(* ===== verification/Regex.v ===== *)
(** * Regular expressions

    The patterns the dashboard tests strings with, as far as they are regular: classes of
    characters, concatenation, alternatives and repetition.  [matches] is what a pattern
    anchored at both ends accepts; [rx_test] decides it by derivatives, and the two agree
    ([rx_test_matches]). *)

From S2P Require Import Prelude.

Inductive regex :=
| REmpty
| REps
| RChar (f : ascii → bool)
| RSeq (r s : regex)
| RAlt (r s : regex)
| RStar (r : regex).

Inductive matches : regex → string → Prop :=
| matches_eps : matches REps ""
| matches_char (f : ascii → bool) a : f a → matches (RChar f) (String a "")
| matches_seq r s x y : matches r x → matches s y → matches (RSeq r s) (x +:+ y)
| matches_alt_l r s x : matches r x → matches (RAlt r s) x
| matches_alt_r r s x : matches s x → matches (RAlt r s) x
| matches_star_nil r : matches (RStar r) ""
| matches_star_cons r x y : matches r x → matches (RStar r) y → matches (RStar r) (x +:+ y).

(** ** Notation of patterns *)

Definition ROpt (r : regex) : regex := RAlt REps r.
Definition RPlus (r : regex) : regex := RSeq r (RStar r).
(** [r{m,n}] with [n = m + k], and [r{m,}]. *)
Fixpoint RTimes (m : nat) (r : regex) : regex :=
  match m with 0 => REps | S m => RSeq r (RTimes m r) end.
Fixpoint RUpTo (k : nat) (r : regex) : regex :=
  match k with 0 => REps | S k => ROpt (RSeq r (RUpTo k r)) end.
Definition RBetween (m k : nat) (r : regex) : regex := RSeq (RTimes m r) (RUpTo k r).
Definition RAtLeast (m : nat) (r : regex) : regex := RSeq (RTimes m r) (RStar r).
Fixpoint RString (s : string) : regex :=
  match s with
  | EmptyString => REps
  | String a s' => RSeq (RChar (λ b, bool_decide (a = b))) (RString s')
  end.

(** ** The decision *)

Fixpoint nullable (r : regex) : bool :=
  match r with
  | REmpty | RChar _ => false
  | REps | RStar _ => true
  | RSeq r s => nullable r && nullable s
  | RAlt r s => nullable r || nullable s
  end.

(** Concatenation and alternative that keep derivatives small. *)
Definition seq (r s : regex) : regex :=
  match r with REmpty => REmpty | REps => s | _ => RSeq r s end.
Definition alt (r s : regex) : regex :=
  match r, s with REmpty, _ => s | _, REmpty => r | _, _ => RAlt r s end.

Fixpoint derivative (a : ascii) (r : regex) : regex :=
  match r with
  | REmpty | REps => REmpty
  | RChar f => if f a then REps else REmpty
  | RSeq r s =>
    let d := seq (derivative a r) s in
    if nullable r then alt d (derivative a s) else d
  | RAlt r s => alt (derivative a r) (derivative a s)
  | RStar r => seq (derivative a r) (RStar r)
  end.

Fixpoint rx_test (r : regex) (s : string) : bool :=
  match s with
  | EmptyString => nullable r
  | String a s' => rx_test (derivative a r) s'
  end.

(** ** Correctness *)

Lemma nullable_matches r : nullable r ↔ matches r "".
Proof.
  split.
  - induction r as [| |f|r IHr s IHs|r IHr s IHs|r IHr]; simpl; intros Hn; try done.
    + constructor.
    + rewrite andb_True in Hn. change "" with ("" +:+ ""). constructor; naive_solver.
    + rewrite orb_True in Hn. destruct Hn; [apply matches_alt_l|apply matches_alt_r]; auto.
    + constructor.
  - intros Hm. remember "" as x eqn:Hx.
    induction Hm as [|f a|r s x y Hr IHr Hs IHs|r s x Hr IHr|r s x Hs IHs| |]; simpl; try done;
      rewrite ?andb_True, ?orb_True.
    + destruct x, y; try done. auto.
    + auto.
    + auto.
Qed.

Lemma matches_empty x : ¬ matches REmpty x.
Proof. by inversion 1. Qed.

Lemma matches_seq_iff r s x :
  matches (RSeq r s) x ↔ ∃ x1 x2, x = x1 +:+ x2 ∧ matches r x1 ∧ matches s x2.
Proof.
  split; [inversion 1; subst; eauto|]. intros (x1 & x2 & -> & H1 & H2). by constructor.
Qed.

Lemma matches_alt_iff r s x : matches (RAlt r s) x ↔ matches r x ∨ matches s x.
Proof. split; [inversion 1; subst; auto|]. intros [?|?]; by constructor. Qed.

Lemma matches_eps_iff x : matches REps x ↔ x = "".
Proof. split; [by inversion 1|]. intros ->. constructor. Qed.

Lemma seq_matches r s x : matches (seq r s) x ↔ matches (RSeq r s) x.
Proof.
  rewrite matches_seq_iff. destruct r; simpl; try apply matches_seq_iff; split.
  - by intros ?%matches_empty.
  - by intros (? & ? & _ & ?%matches_empty & _).
  - intros Hs. exists "", x. split_and!; [done|constructor|done].
  - by intros (? & ? & -> & ->%matches_eps_iff & ?).
Qed.

Lemma alt_matches r s x : matches (alt r s) x ↔ matches (RAlt r s) x.
Proof.
  rewrite matches_alt_iff. pose proof (matches_empty x).
  destruct r; simpl; [tauto|..]; destruct s; rewrite ?matches_alt_iff; tauto.
Qed.

(** A repetition is empty or begins with a round that reads something. *)
Lemma matches_star_inv r y :
  matches (RStar r) y →
  y = "" ∨ ∃ a x1 x2, y = String a x1 +:+ x2 ∧ matches r (String a x1) ∧ matches (RStar r) x2.
Proof.
  intros Hm. remember (RStar r) as rs eqn:Hrs.
  induction Hm as [| | | | | |r' x1 x2 H1 _ H2 IH]; simplify_eq; [by left|].
  destruct x1 as [|b x1]; [rewrite str_app_nil_l; by apply IH|]. right. eauto 6.
Qed.

Lemma derivative_matches a r x : matches (derivative a r) x ↔ matches r (String a x).
Proof.
  revert x. induction r as [| |f|r IHr s IHs|r IHr s IHs|r IHr]; intros x; simpl.
  - split; [intros []%matches_empty|inversion 1].
  - split; [intros []%matches_empty|inversion 1].
  - destruct (f a) eqn:Hf; split.
    + inversion 1; subst. constructor. by rewrite Hf.
    + inversion 1; subst. constructor.
    + intros []%matches_empty.
    + inversion 1; subst. by rewrite Hf in *.
  - assert (matches (seq (derivative a r) s) x ↔
      ∃ x1 x2, x = x1 +:+ x2 ∧ matches r (String a x1) ∧ matches s x2) as Hd.
    { rewrite seq_matches, matches_seq_iff. split.
      - intros (x1 & x2 & ? & ?%IHr & ?). eauto.
      - intros (x1 & x2 & ? & ?%IHr & ?). eauto. }
    assert (matches (RSeq r s) (String a x) ↔
      matches (seq (derivative a r) s) x ∨ matches r "" ∧ matches (derivative a s) x) as ->.
    { rewrite Hd, IHs, matches_seq_iff. split.
      - intros (x1 & x2 & Heq & H1 & H2). destruct x1 as [|b x1]; simpl in Heq; [right; split; [done|by rewrite Heq]|].
        rewrite str_app_cons in Heq. injection Heq as <- ->. left. by exists x1, x2.
      - intros [(x1 & x2 & -> & H1 & H2)|[H1 H2]]; [by exists (String a x1), x2|].
        by exists "", (String a x). }
    destruct (nullable r) eqn:Hn.
    + assert (matches r "") as Hr by (apply nullable_matches; by rewrite Hn).
      rewrite alt_matches, matches_alt_iff. tauto.
    + split; [auto|]. intros [?|[Hr _]]; [done|]. apply nullable_matches in Hr. by rewrite Hn in Hr.
  - by rewrite alt_matches, !matches_alt_iff, IHr, IHs.
  - rewrite seq_matches, matches_seq_iff. split.
    + intros (x1 & x2 & -> & H1%IHr & H2).
      change (String a (x1 +:+ x2)) with (String a x1 +:+ x2). by constructor.
    + intros [?|(b & x1 & x2 & Heq & H1 & H2)]%matches_star_inv; [done|].
      rewrite str_app_cons in Heq. injection Heq as <- ->. exists x1, x2. by rewrite IHr.
Qed.

Theorem rx_test_matches r x : rx_test r x ↔ matches r x.
Proof.
  revert r. induction x as [|a x IH]; intros r; simpl; [apply nullable_matches|].
  rewrite IH. apply derivative_matches.
Qed.

(** ** Characters *)

(** The characters a pattern can read. *)
Fixpoint alphabet (r : regex) (a : ascii) : bool :=
  match r with
  | REmpty | REps => false
  | RChar f => f a
  | RSeq r s | RAlt r s => alphabet r a || alphabet s a
  | RStar r => alphabet r a
  end.

Lemma matches_alphabet r x : matches r x → str_all (alphabet r) x.
Proof.
  induction 1 as [|f a Hf|r s x y _ IHr _ IHs|r s x _ IH|r s x _ IH| |r x y _ IHx _ IHy]; simpl.
  - done.
  - by rewrite andb_True.
  - rewrite str_all_app, andb_True. split; eapply str_all_impl; try eassumption;
      simpl; intros a; rewrite orb_True; auto.
  - eapply str_all_impl; [|exact IH]. intros a. rewrite orb_True. auto.
  - eapply str_all_impl; [|exact IH]. intros a. rewrite orb_True. auto.
  - done.
  - by rewrite str_all_app, andb_True.
Qed.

------------

▸ **What you need to do**
Whenever a line of the entries contains the string "RAlt", copy that line.

▸ **Response box**
| RAlt (r s : regex)
| matches_alt_l r s x : matches r x → matches (RAlt r s) x
| matches_alt_r r s x : matches s x → matches (RAlt r s) x
Definition ROpt (r : regex) : regex := RAlt REps r.
  | RAlt r s => nullable r || nullable s
  match r, s with REmpty, _ => s | _, REmpty => r | _, _ => RAlt r s end.
  | RAlt r s => alt (derivative a r) (derivative a s)
Lemma matches_alt_iff r s x : matches (RAlt r s) x ↔ matches r x ∨ matches s x.
Lemma alt_matches r s x : matches (alt r s) x ↔ matches (RAlt r s) x.
  | RSeq r s | RAlt r s => alphabet r a || alphabet s a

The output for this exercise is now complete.